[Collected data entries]
====

(** X21.  For draws of the random source in [0, 1), the emitter appended by
    [addEmitter] is at the requested position and within every range the
    editor declares: elevation in [-0.4, 0.4), an integer frequency in
    [360, 1200], gain in [0.08, 0.22], a waveform among the four listed ones,
    and both velocity components in [-1, 1). *)
Theorem added_emitter_in_ranges (rnd : nat -> R) (counter : nat) (x z : R)
    (prev : list SoundEmitter) :
  unitDraws rnd ->
  exists emitter,
    addEmitter rnd counter x z prev = (prev ++ [emitter], S counter)
    /\ em_x emitter = x /\ em_z emitter = z
    /\ (-0.4 <= em_y emitter < 0.4 /\ within ELEVATION_RANGE (em_y emitter))
    /\ (360 <= em_frequency emitter <= 1200 /\ within FREQUENCY_RANGE (em_frequency emitter)
        /\ exists n : Z, em_frequency emitter = IZR n)
    /\ (0.08 <= em_gain emitter <= 0.22 /\ within GAIN_RANGE (em_gain emitter))
    /\ In (em_waveform emitter) WAVEFORMS
    /\ (-1 <= em_vx emitter < 1) /\ (-1 <= em_vz emitter < 1).
Proof.
  intros Hrnd. unfold addEmitter. cbv zeta. eexists. split; [reflexivity |].
  cbn [em_x em_z em_y em_frequency em_gain em_waveform em_vx em_vz].
  split; [reflexivity |]. split; [reflexivity |].
  pose proof (randomBetween_range (rnd 0%nat) (-0.4) 0.4 (Hrnd 0%nat)) as Hy.
  pose proof (randomBetween_below (rnd 0%nat) (-0.4) 0.4 (Hrnd 0%nat)) as Hy'.
  pose proof (randomBetween_range (rnd 1%nat) 360 1200 (Hrnd 1%nat)) as Hf.
  pose proof (randomBetween_range (rnd 2%nat) 0.08 0.22 (Hrnd 2%nat)) as Hg.
  pose proof (randomBetween_range (rnd 6%nat) (-1) 1 (Hrnd 6%nat)) as Hvx.
  pose proof (randomBetween_below (rnd 6%nat) (-1) 1 (Hrnd 6%nat)) as Hvx'.
  pose proof (randomBetween_range (rnd 7%nat) (-1) 1 (Hrnd 7%nat)) as Hvz.
  pose proof (randomBetween_below (rnd 7%nat) (-1) 1 (Hrnd 7%nat)) as Hvz'.
  assert (Hfreq : 360 <= IZR (round (randomBetween (rnd 1%nat) 360 1200)) <= 1200).
  { apply (round_between 360 1200). lra. }
  assert (Hgain : 8 <= IZR (round (randomBetween (rnd 2%nat) 0.08 0.22 * 100)) <= 22).
  { apply (round_between 8 22). lra. }
  unfold within, ELEVATION_RANGE, FREQUENCY_RANGE, GAIN_RANGE. simpl fst. simpl snd.
  split; [lra |]. split; [split; [lra | split; [lra | eauto]] |].
  split; [lra |]. split; [apply waveform_index; apply Hrnd |].
  split; lra.
Qed.

Lemma added_emitter_in_ranges_witness :
  unitDraws halfDraws
  /\ exists emitter,
       addEmitter halfDraws 4 1 2 INITIAL_EMITTERS = (INITIAL_EMITTERS ++ [emitter], 5%nat)
       /\ In (em_waveform emitter) WAVEFORMS
       /\ 360 <= em_frequency emitter <= 1200.
Proof.
  assert (Hrnd : unitDraws halfDraws) by (intros k; unfold halfDraws; lra).
  split; [exact Hrnd |].
  destruct (added_emitter_in_ranges halfDraws 4 1 2 INITIAL_EMITTERS Hrnd)
    as (emitter & Hadd & _ & _ & _ & (Hf & _) & _ & Hw & _).
  exists emitter. auto.
Defined.

(** X22.  For draws in [0, 1), an obstacle created by [addZone] or [addWall]
    has its size within the range the editor declares and lies entirely
    inside the world disc: the zone's disc, and every point of the wall's
    rectangle, are within 16 m of the origin. *)
Theorem added_obstacle_inside_world (rnd : nat -> R) (counter : nat)
    (zones : list CollisionZone) (walls : list Wall) :
  unitDraws rnd ->
  (exists zone,
     addZone rnd counter zones = (zones ++ [zone], S counter)
     /\ within ZONE_RADIUS_RANGE (zone_radius zone)
     /\ within POSITION_RANGE (zone_x zone) /\ within POSITION_RANGE (zone_z zone)
     /\ hypot (zone_x zone) (zone_z zone) + zone_radius zone <= WORLD_RADIUS_M)
  /\ (exists wall,
        addWall rnd counter walls = (walls ++ [wall], S counter)
        /\ within WALL_WIDTH_RANGE (wall_width wall)
        /\ within WALL_HEIGHT_RANGE (wall_height wall)
        /\ within POSITION_RANGE (wall_x wall) /\ within POSITION_RANGE (wall_z wall)
        /\ forall x z, inWall x z 0 wall -> hypot x z <= WORLD_RADIUS_M).
Proof.
  intros Hrnd.
  pose proof (randomBetween_range (rnd 0%nat) (-8) 8 (Hrnd 0%nat)) as Hx.
  pose proof (randomBetween_range (rnd 1%nat) (-8) 8 (Hrnd 1%nat)) as Hz.
  split.
  - unfold addZone. cbv zeta. eexists. split; [reflexivity |].
    cbn [zone_x zone_z zone_radius].
    pose proof (randomBetween_range (rnd 2%nat) 1 2.2 (Hrnd 2%nat)) as Hr.
    unfold within, ZONE_RADIUS_RANGE, POSITION_RANGE, WORLD_RADIUS_M. simpl fst. simpl snd.
    split; [lra |]. split; [lra |]. split; [lra |].
    set (zx := randomBetween (rnd 0%nat) (-8) 8) in *.
    set (zz := randomBetween (rnd 1%nat) (-8) 8) in *.
    assert (Hh : hypot zx zz <= 11.4) by (apply hypot_le_iff; nra).
    lra.
  - unfold addWall. cbv zeta. eexists. split; [reflexivity |].
    cbn [wall_x wall_z wall_width wall_height].
    pose proof (randomBetween_range (rnd 2%nat) 1.2 4.8 (Hrnd 2%nat)) as Hw.
    pose proof (randomBetween_range (rnd 3%nat) 0.8 3.8 (Hrnd 3%nat)) as Hh.
    unfold within, WALL_WIDTH_RANGE, WALL_HEIGHT_RANGE, POSITION_RANGE, WORLD_RADIUS_M.
    simpl fst. simpl snd.
    split; [lra |]. split; [lra |]. split; [lra |]. split; [lra |].
    intros x z [Hinx Hinz]. cbn [wall_x wall_z wall_width wall_height] in Hinx, Hinz.
    apply hypot_le_iff; [lra |].
    assert (Hxb : -10.4 <= x <= 10.4) by lra.
    assert (Hzb : -9.9 <= z <= 9.9) by lra.
    nra.
Qed.
Lemma reverse_lsh_unfold B nb bs nf (bins : list (list (list nat))) (P : tensor4) :
  has_shape3 B nb bs bins -> has_shape4 B nb bs nf P ->
  Forall (Forall (fun i => (i < nb * bs)%nat)) (map (@concat nat) bins) ->
  exists nf', ((0 < B)%nat -> (0 < nb * bs)%nat -> nf' = nf) /\
    reverse_lsh bins P
    = Ok (map2 (fun iu ev => scatter_event (fst iu) (snd iu) ev)
            (combine (map (@concat nat) bins) (map (@concat (list R)) P))
            (zeros3 B (nb * bs) nf')).
Proof.
  intros Hb HP Hidx.
  destruct (Nat.eq_dec B 0) as [->|HB0].
  { destruct Hb as [Hb _], HP as [HP _].
    destruct bins; [|discriminate]. destruct P; [|discriminate].
    exists 0%nat. split; [lia | reflexivity]. }
  destruct (shape4_dense HP) as (d1 & d2 & nf' & Hs & Hd & Hnf); [lia|].
  exists nf'. split; [auto|].
  unfold reverse_lsh. rewrite Hs, Hd.
  set (n := (nb * bs)%nat) in *.
  assert (Hfb : has_shape2 B n (map (@concat nat) bins)) by now apply map_concat_shape.
  assert (HU : has_shape3 B n nf' (map (@concat (list R)) P)).
  { destruct HP as [HP1 HP2]. split; [now rewrite length_map|].
    apply Forall_map. eapply Forall_impl; [|exact HP2].
    intros ev Hev. apply concat_shape3 in Hev. fold n in Hev.
    destruct (Nat.eq_dec n 0) as [E|E].
    - rewrite E in *. eapply has_shape2_zero; eauto.
    - rewrite Hnf by lia. assumption. }
  rewrite (concat_concat bins), (reshape2_concat Hfb). cbn [bind].
  rewrite (concat_concat P), (reshape3_concat HU). cbn [bind].
  unfold tf_repeat. rewrite flat_map_concat_map.
  rewrite (@reshape2_concat nat B n).
  2:{ split; [now rewrite length_map, length_seq|].
      apply Forall_map, Forall_forall. intros; apply repeat_length. }
  cbn [bind]. unfold scatter_nd.
  rewrite scatter_index_ok by assumption. f_equal.
  pose proof (@scatter_fold_batch n (zeros3 B n nf')
                (map (@concat nat) bins) (map (@concat (list R)) P) []) as F.
  unfold zeros3 in F at 1 2 3. rewrite repeat_length in F. simpl in F.
  apply F.
  - assumption.
  - destruct HU as [HU1 HU2]. split; [assumption|].
    eapply Forall_impl; [|exact HU2]. now intros ev [Hev _].
Qed.

(** ** Binning followed by un-binning *)

Lemma scatter_gather_batch nb bs nf nf' (bi : list (list Z)) :
  forall x : tensor3,
  ((0 < nb * bs)%nat -> nf' = nf) ->
  Forall (has_shape2 (nb * bs) nf) x ->
  Forall (fun v => length v = (nb * bs)%nat) bi ->
  length x = length bi ->
  map2 (fun iu ev => scatter_event (fst iu) (snd iu) ev)
    (combine
       (map (@concat nat) (map (fun v => chunks bs nb (argsort v)) bi))
       (map (@concat (list R))
          (map2 (fun p ix => map (map (fun i => nth i p [])) ix) x
             (map (fun v => chunks bs nb (argsort v)) bi))))
    (zeros3 (length x) (nb * bs) nf')
  = x.
Proof.
  induction bi as [|v bi IH]; intros [|x0 x] Hnf Hx Hbi Hlen;
    simpl in Hlen; try discriminate; [reflexivity|].
  inversion Hx as [|? ? Hx0 Hx']; subst. inversion Hbi as [|? ? Hv Hbi']; subst.
  cbn [map map2 combine length zeros3 repeat fst snd].
  f_equal.
  - rewrite <- concat_map.
    rewrite concat_chunks by (rewrite argsort_length; exact Hv).
    apply scatter_gather_event.
    + destruct (Nat.eq_dec (nb * bs) 0) as [E|E].
      * rewrite E in *. eapply has_shape2_zero; eauto.
      * rewrite Hnf by lia. assumption.
    + rewrite <- Hv. apply argsort_perm.
  - apply IH; auto.
Qed.

Lemma Forall2_of_Forall {A B : Type} (P : A -> Prop) (Q : B -> Prop) l r :
  length l = length r -> Forall P l -> Forall Q r ->
  Forall2 (fun a b => P a /\ Q b) l r.
Proof.
  intros Hl HP. revert r Hl. induction HP; intros [|b r] Hl HQ; simpl in *;
    try discriminate; constructor; inversion HQ; subst; auto.
Qed.

Lemma chunks_argsort_bound bs nb (v : list Z) :
  Forall (Forall (fun i => (i < length v)%nat)) (chunks bs nb (argsort v)).
Proof.
  apply Forall_forall. intros r Hr. apply Forall_forall. intros i Hi.
  apply argsort_bound. eapply in_chunks; eauto.
Qed.

Lemma gathered_shape nb bs nf (bi : list (list Z)) :
  forall x : tensor3,
  Forall (has_shape2 (nb * bs) nf) x ->
  Forall (fun v => length v = (nb * bs)%nat) bi ->
  length x = length bi ->
  has_shape4 (length x) nb bs nf
    (map2 (fun p ix => map (map (fun i => nth i p [])) ix) x
       (map (fun v => chunks bs nb (argsort v)) bi)).
Proof.
  induction bi as [|v bi IH]; intros [|x0 x] Hx Hbi Hlen;
    simpl in Hlen; try discriminate.
  - split; constructor.
  - inversion Hx as [|? ? [Hx0 Hx0'] Hx']; subst.
    inversion Hbi as [|? ? Hv Hbi']; subst.
    destruct (IH x Hx' Hbi') as [I1 I2]; [lia|].
    split; simpl; [now rewrite I1|]. constructor; [|exact I2].
    assert (Hc : has_shape2 nb bs (chunks bs nb (argsort v)))
      by (apply chunks_shape; rewrite argsort_length; exact Hv).
    destruct Hc as [Hc1 Hc2]. split; [now rewrite length_map|].
    apply Forall_map. pose proof (chunks_argsort_bound bs nb v) as Hbd.
    revert Hc2 Hbd. generalize (chunks bs nb (argsort v)).
    induction 1 as [|r t Hr _ IHt]; intros Hbd; constructor;
      inversion Hbd as [|? ? Hbr Hbt]; subst; auto.
    split; [now rewrite length_map|].
    apply Forall_map. eapply Forall_impl; [|exact Hbr].
    intros i Hi. simpl in Hi. rewrite Forall_forall in Hx0'.
    apply Hx0', nth_In. lia.
Qed.
(** C6, as the code has it: [show_report] does take the quotient by the
    length of an empty list of grades: the division raises
    [ZeroDivisionError] and the report catches it.  On every registry in
    which every average fits a float, which is so when the grades lie in
    [0, 100], the report returns; the line of a student without grades
    says that the average is not available, and is not a line with an
    average, 0 or another; the line of a student with grades gives the
    average; the maximum, the minimum and the overall average are printed
    exactly when some student has grades.  On a registry in which an
    average does not fit a float the report ends with [OverflowError] and
    prints no maximum, minimum or overall average. *)
Theorem show_report_total (l : list Student) (lines : list string) :
  (∀ s w, grades s = [] →
     average s w = (w, Raise ZeroDivisionError)
     ∧ except_zero_division (average s) w = (w, Return None))
  ∧ (grades_in_range l → existsb overflows l = false)
  ∧ (existsb overflows l = false →
     ∃ out,
       run show_report l lines = (mkWorld l lines out, Return tt)
       ∧ (∀ i s, l !! i = Some s → grades s = [] →
            out !! S i = Some (AverageNA (name s))
            ∧ ∀ q, out !! S i ≠ Some (Average (name s) q))
       ∧ (∀ i s, l !! i = Some s → grades s ≠ [] →
            out !! S i = Some (Average (name s) (avg_of s)))
       ∧ (Exists (λ o, is_aggregate o = true) out
          ↔ Exists (λ s, grades s ≠ []) l))
  ∧ (existsb overflows l = true →
     ∃ out,
       run show_report l lines = (mkWorld l lines out, Raise OverflowError)
       ∧ Forall (λ o, is_aggregate o = false) out).
Proof.
  split_and!.
  - intros s w Hg. unfold except_zero_division. rewrite average_run.
    by rewrite decide_True.
  - apply grades_in_range_fits.
  - intros Hfit. exists (report_output l). rewrite show_report_run.
    unfold float_outcome. rewrite Hfit. split; [done|].
    assert (Hline : ∀ i s, l !! i = Some s →
              report_output l !! S i = Some (report_line s)).
    { intros i s Hi. unfold report_output.
      rewrite decide_False by (by intros ->). simpl.
      rewrite report_lines_fits by done.
      rewrite lookup_app_l by (rewrite length_fmap; by eapply lookup_lt_Some).
      by rewrite list_lookup_fmap, Hi. }
    split_and!.
    + intros i s Hi Hg. rewrite (Hline i s Hi). unfold report_line. rewrite Hg.
      split; [done|]. intros q. discriminate.
    + intros i s Hi Hg. rewrite (Hline i s Hi). unfold report_line.
      by destruct (grades s).
    + rewrite <- with_grades_cons_iff. split.
      * intros Hagg Hw. unfold report_output in Hagg.
        rewrite Hfit, Hw, report_lines_fits in Hagg by done.
        simpl in Hagg. destruct (decide (l = [])).
        -- rewrite Exists_cons, Exists_nil in Hagg. simpl in Hagg.
           by destruct Hagg.
        -- rewrite Exists_cons, Exists_app, !Exists_cons, Exists_nil in Hagg.
           simpl in Hagg.
           destruct Hagg as [?|[Hagg|[?|[?|?]]]]; try done.
           apply Exists_fmap, Exists_exists in Hagg as (s & _ & Hs).
           unfold report_line in Hs. simpl in Hs. by destruct (grades s).
      * intros Hw. rewrite report_output_aggregates by done.
        apply Exists_cons_tl, Exists_app. right.
        by apply Exists_cons_tl, Exists_cons_hd.
  - intros Hov. exists (report_output l). rewrite show_report_run.
    unfold float_outcome. rewrite Hov. split; [done|].
    unfold report_output. rewrite Hov.
    destruct (decide (l = [])); [by repeat constructor|].
    rewrite app_nil_r. constructor; [done|].
    clear. induction l as [|s l IH]; [constructor|]. simpl.
    destruct (overflows s); constructor; [|done].
    unfold report_line. by destruct (grades s).
Qed.

Lemma show_report_total_witness :
  grades_in_range [mkStudent "Ann" [70; 80; 90]; mkStudent "Bob" []]
  ∧ existsb overflows [mkStudent "Ann" [70; 80; 90]; mkStudent "Bob" []] = false
  ∧ ∃ out,
      run show_report [mkStudent "Ann" [70; 80; 90]; mkStudent "Bob" []] [] =
        (mkWorld [mkStudent "Ann" [70; 80; 90]; mkStudent "Bob" []] [] out,
         Return tt)
      ∧ out !! 1%nat = Some (Average "Ann" (80 # 1))
      ∧ out !! 2%nat = Some (AverageNA "Bob").
Proof.
  assert (Hr : grades_in_range
                 [mkStudent "Ann" [70; 80; 90]; mkStudent "Bob" []])
    by (repeat constructor; lia).
  pose proof (proj1 (proj2 (show_report_total
                [mkStudent "Ann" [70; 80; 90]; mkStudent "Bob" []] [])) Hr) as Hf.
  split_and!; [exact Hr | exact Hf |].
  destruct (proj1 (proj2 (proj2 (show_report_total
              [mkStudent "Ann" [70; 80; 90]; mkStudent "Bob" []] []))) Hf)
    as (out & Hrun & Hna & Havg & _).
  exists out. split_and!; [exact Hrun | |].
  - exact (Havg 0%nat (mkStudent "Ann" [70; 80; 90]) eq_refl
             ltac:(discriminate)).
  - exact (proj1 (Hna 1%nat (mkStudent "Bob" []) eq_refl eq_refl)).
Defined.

(** C6 as stated fails twice.  The report is not total: on a grade of
    10^400 the quotient does not fit a float and [OverflowError] leaves
    [show_report].  And the quotient by the length of an empty list is
    taken: it is the [ZeroDivisionError] of that division that the report
    catches. *)
Lemma show_report_total_counterexample :
  ¬ (∀ (l : list Student) (lines : list string),
       ∃ w, run show_report l lines = (w, Return tt))
  ∧ average (mkStudent "Ann" []) (mkWorld [mkStudent "Ann" []] [] []) =
      (mkWorld [mkStudent "Ann" []] [] [], Raise ZeroDivisionError).
Proof.
  split; [|reflexivity]. intros H.
  destruct (H [mkStudent "A" [10 ^ 400]] []) as (w & Hrun).
  assert (Hr : (run show_report [mkStudent "A" [10 ^ 400]] []).2
               = Raise OverflowError) by (vm_compute; reflexivity).
  rewrite Hrun in Hr. discriminate Hr.
Qed.
(** The value the text [JSON.stringify(v)] denotes: what the receiver of
    the response parses. Inside an array [undefined] is written [null];
    a property whose value is [undefined] is left out. *)
Fixpoint jsonValue (v : JsValue) : JsValue :=
  match v with
  | JUndefined => JNull
  | JNull => JNull
  | JBool b => JBool b
  | JNumber x => jsonNumber x
  | JString s => JString s
  | JArray elems =>
      JArray ((fix each (l : list JsValue) : list JsValue :=
                 match l with
                 | [] => []
                 | e :: rest => jsonValue e :: each rest
                 end) elems)
  | JObject props =>
      JObject ((fix each (l : list (string * JsValue)) : list (string * JsValue) :=
                  match l with
                  | [] => []
                  | (k, JUndefined) :: rest => each rest
                  | (k, e) :: rest => (k, jsonValue e) :: each rest
                  end) props)
  end.

(** A number [JSON.stringify] writes as it is. *)
Definition plainNumber (x : number) : bool :=
  negb (PrimFloat.is_nan x || PrimFloat.is_infinity x)
  && negb (PrimFloat.Leibniz.eqb x PrimFloat.neg_zero).

(** A value whose numbers are all finite and not negative zero, and
    that holds no [undefined]: every value [JSON.parse] gives for a text
    without a literal beyond the range of a number and without [-0]. *)
Fixpoint plainJson (v : JsValue) : bool :=
  match v with
  | JUndefined => false
  | JNull | JBool _ | JString _ => true
  | JNumber x => plainNumber x
  | JArray elems =>
      (fix each (l : list JsValue) : bool :=
         match l with
         | [] => true
         | e :: rest => plainJson e && each rest
         end) elems
  | JObject props =>
      (fix each (l : list (string * JsValue)) : bool :=
         match l with
         | [] => true
         | (_, e) :: rest => plainJson e && each rest
         end) props
  end.

(** A null body status: a response with that status cannot have a body. *)
Definition nullBodyStatus (status : Z) : bool :=
  (status =? 101)%Z || (status =? 103)%Z || (status =? 204)%Z
  || (status =? 205)%Z || (status =? 304)%Z.

(** A status the [Response] constructor accepts for a response with a
    body: in the range 200 to 599, and not a null body status. *)
Definition acceptsBody (status : Z) : bool :=
  (200 <=? status)%Z && (status <=? 599)%Z && negb (nullBodyStatus status).

(** The response [NextResponse.json] gives when it does not throw. *)
Definition NextResponse_make (body : JsValue) (status : Z) : NextResponse :=
  {| nr_status := status; nr_body := jsonValue body |}.

(** [NextResponse.json(body, init)]. It throws a [TypeError] when
    [JSON.stringify(body)] is [undefined], a [RangeError] when the status
    is outside 200 to 599, and a [TypeError] when the status is a null
    body status. The messages of these errors are the runtime's; the
    handler only logs them, and they are written here by what they say. *)
Definition NextResponse_json (body : JsValue) (init : option Z) : Exc NextResponse :=
  let status := match init with Some status => status | None => 200%Z end in
  match body with
  | JUndefined => inl (ErrorObject "Value is not JSON serializable")
  | _ =>
      if negb ((200 <=? status)%Z && (status <=? 599)%Z)
      then inl (ErrorObject "status must be in the range of 200 to 599")
      else if nullBodyStatus status
      then inl (ErrorObject "Invalid response status code")
      else inr (NextResponse_make body status)
  end.

(** The error object [{ detail }]. *)
Definition detailObject (detail : string) : JsValue :=
  JObject [("detail", JString detail)].

(** The steps of the [try] block may throw; the [catch] block may not. *)
Definition bindExc {A B} (m : Exc A) (k : A -> Exc B) : Exc B :=
  match m with
  | inl e => inl e
  | inr a => k a
  end.

Definition try_catch {A} (body : Exc A) (handler : JsThrown -> A) : A :=
  match body with
  | inl error => handler error
  | inr a => a
  end.

Declare Scope exc_scope.
Delimit Scope exc_scope with exc.
Notation "x <- m ;; k" := (bindExc m (fun x => k))
  (at level 61, m at next level, right associativity) : exc_scope.

(** [const topK = searchParams.get('top_k') || '30']. *)
Definition topK (request : Request) : string :=
  orString (get (searchParams request) "top_k") "30".

(** [const VPS_URL = process.env.VPS_API_URL || "http://46.224.67.64:1717"]. *)
Definition VPS_URL (env : Env) : string :=
  orString (VPS_API_URL env) "http://46.224.67.64:1717".

(** The call of [fetch] that forwards the upload. *)
Definition backendRequest (env : Env) (request : Request) (formData : FormData)
  : FetchRequest :=
  {| url := VPS_URL env ++ "/query?top_k=" ++ topK request;
     method := "POST";
     body := formData |}.

(** [export async function POST(request)]. The two [console.error] calls
    write to the log only and are left out. The call of
    [NextResponse.json] in the [catch] block has a body that is an object
    and the status 500, for which it does not throw
    ([NextResponse_json] gives [NextResponse_make] there). *)
Definition POST (env : Env) (fetch : Backend) (request : Request) : NextResponse :=
  try_catch
    (formData <- formData request ;;
     backendResponse <- fetch (backendRequest env request formData) ;;
     if negb (okStatus (status backendResponse)) then
       (errorText <- text backendResponse ;;
        NextResponse_json
          (detailObject ("Target Server Error: "
                         ++ Z_to_string (status backendResponse)))
          (Some (status backendResponse)))
     else
       (data <- json backendResponse ;;
        NextResponse_json data None))%exc
    (fun error =>
       NextResponse_make (detailObject "Internal Server Proxy Error") 500%Z).

(** *** What the receiver of the forwarded URL reads

    [fetch] parses the string it is given as a URL; the receiver reads
    the query of that URL as [new URL(request.url).searchParams] does at
    the head of the handler. *)

Definition isC0OrSpace (c : ascii) : bool := (nat_of_ascii c <=? 32)%nat.

Definition isTabOrNewline (c : ascii) : bool :=
  (nat_of_ascii c =? 9)%nat || (nat_of_ascii c =? 10)%nat || (nat_of_ascii c =? 13)%nat.

(** The parser first strips leading and trailing C0 controls and spaces
    from its input ... *)
Fixpoint trimStart (s : string) : string :=
  match s with
  | EmptyString => EmptyString
  | String c s' => if isC0OrSpace c then trimStart s' else s
  end.

Fixpoint trimEnd (s : string) : string :=
  match s with
  | EmptyString => EmptyString
  | String c s' =>
      match trimEnd s' with
      | EmptyString => if isC0OrSpace c then EmptyString else String c EmptyString
      | String c' r => String c (String c' r)
      end
  end.

(** ... and then removes every tab and newline. *)
Fixpoint removeTabNewline (s : string) : string :=
  match s with
  | EmptyString => EmptyString
  | String c s' =>
      if isTabOrNewline c then removeTabNewline s' else String c (removeTabNewline s')
  end.

(** The part of [s] before the first [c] (all of [s] without one). *)
Fixpoint before (c : ascii) (s : string) : string :=
  match s with
  | EmptyString => EmptyString
  | String c' s' => if Ascii.eqb c' c then EmptyString else String c' (before c s')
  end.

(** The part of [s] after the first [c], if there is one. *)
Fixpoint after (c : ascii) (s : string) : option string :=
  match s with
  | EmptyString => None
  | String c' s' => if Ascii.eqb c' c then Some s' else after c s'
  end.

(** The query of a URL that parses: what stands between the first [?]
    and the fragment, which starts at the first [#]. *)
Definition urlQuery (input : string) : option string :=
  after "?" (before "#" (removeTabNewline (trimEnd (trimStart input)))).

(** The sequences of [s] between the occurrences of [sep]. *)
Fixpoint splitOn (sep : ascii) (s : string) : list string :=
  match s with
  | EmptyString => [EmptyString]
  | String c s' =>
      if Ascii.eqb c sep then EmptyString :: splitOn sep s'
      else
        match splitOn sep s' with
        | [] => [String c EmptyString]
        | first :: others => String c first :: others
        end
  end.

Definition hexValue (c : ascii) : option nat :=
  let n := nat_of_ascii c in
  if (48 <=? n)%nat && (n <=? 57)%nat then Some (n - 48)%nat
  else if (65 <=? n)%nat && (n <=? 70)%nat then Some (n - 55)%nat
  else if (97 <=? n)%nat && (n <=? 102)%nat then Some (n - 87)%nat
  else None.

(** Percent-decoding: [%] followed by two hexadecimal digits is the byte
    they write, any other [%] stands for itself. A decoded byte above 127
    is part of a UTF-8 sequence, whose decoding is not modelled: the
    result is [None] then. *)
Fixpoint percentDecode (s : string) : option string :=
  match s with
  | EmptyString => Some EmptyString
  | String c s' =>
      if Ascii.eqb c "%" then
        match s' with
        | String h1 (String h2 rest) =>
            match hexValue h1, hexValue h2 with
            | Some a, Some b =>
                if (16 * a + b <? 128)%nat
                then option_map (String (ascii_of_nat (16 * a + b))) (percentDecode rest)
                else None
            | _, _ => option_map (String c) (percentDecode s')
            end
        | _ => option_map (String c) (percentDecode s')
        end
      else option_map (String c) (percentDecode s')
  end.

(** [+] stands for a space. *)
Fixpoint plusToSpace (s : string) : string :=
  match s with
  | EmptyString => EmptyString
  | String c s' => String (if Ascii.eqb c "+" then " "%char else c) (plusToSpace s')
  end.

(** A sequence [name=value] (or [name] alone) of a query, decoded. *)
Definition parsePair (sequence : string) : option (string * string) :=
  let name := before "=" sequence in
  let value := match after "=" sequence with Some v => v | None => EmptyString end in
  match percentDecode (plusToSpace name), percentDecode (plusToSpace value) with
  | Some n, Some v => Some (n, v)
  | _, _ => None
  end.

Fixpoint parsePairs (sequences : list string) : option URLSearchParams :=
  match sequences with
  | [] => Some []
  | EmptyString :: rest => parsePairs rest
  | sequence :: rest =>
      match parsePair sequence, parsePairs rest with
      | Some first, Some others => Some (first :: others)
      | _, _ => None
      end
  end.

====

Problem to solve:
Keeping every character as it is, restate the lines above that run from the line with "(** The part of [s] before" through the line with "EmptyString => None", both included, and nothing else.

Your solution:
(** The part of [s] before the first [c] (all of [s] without one). *)
Fixpoint before (c : ascii) (s : string) : string :=
  match s with
  | EmptyString => EmptyString
  | String c' s' => if Ascii.eqb c' c then EmptyString else String c' (before c s')
  end.

(** The part of [s] after the first [c], if there is one. *)
Fixpoint after (c : ascii) (s : string) : option string :=
  match s with
  | EmptyString => None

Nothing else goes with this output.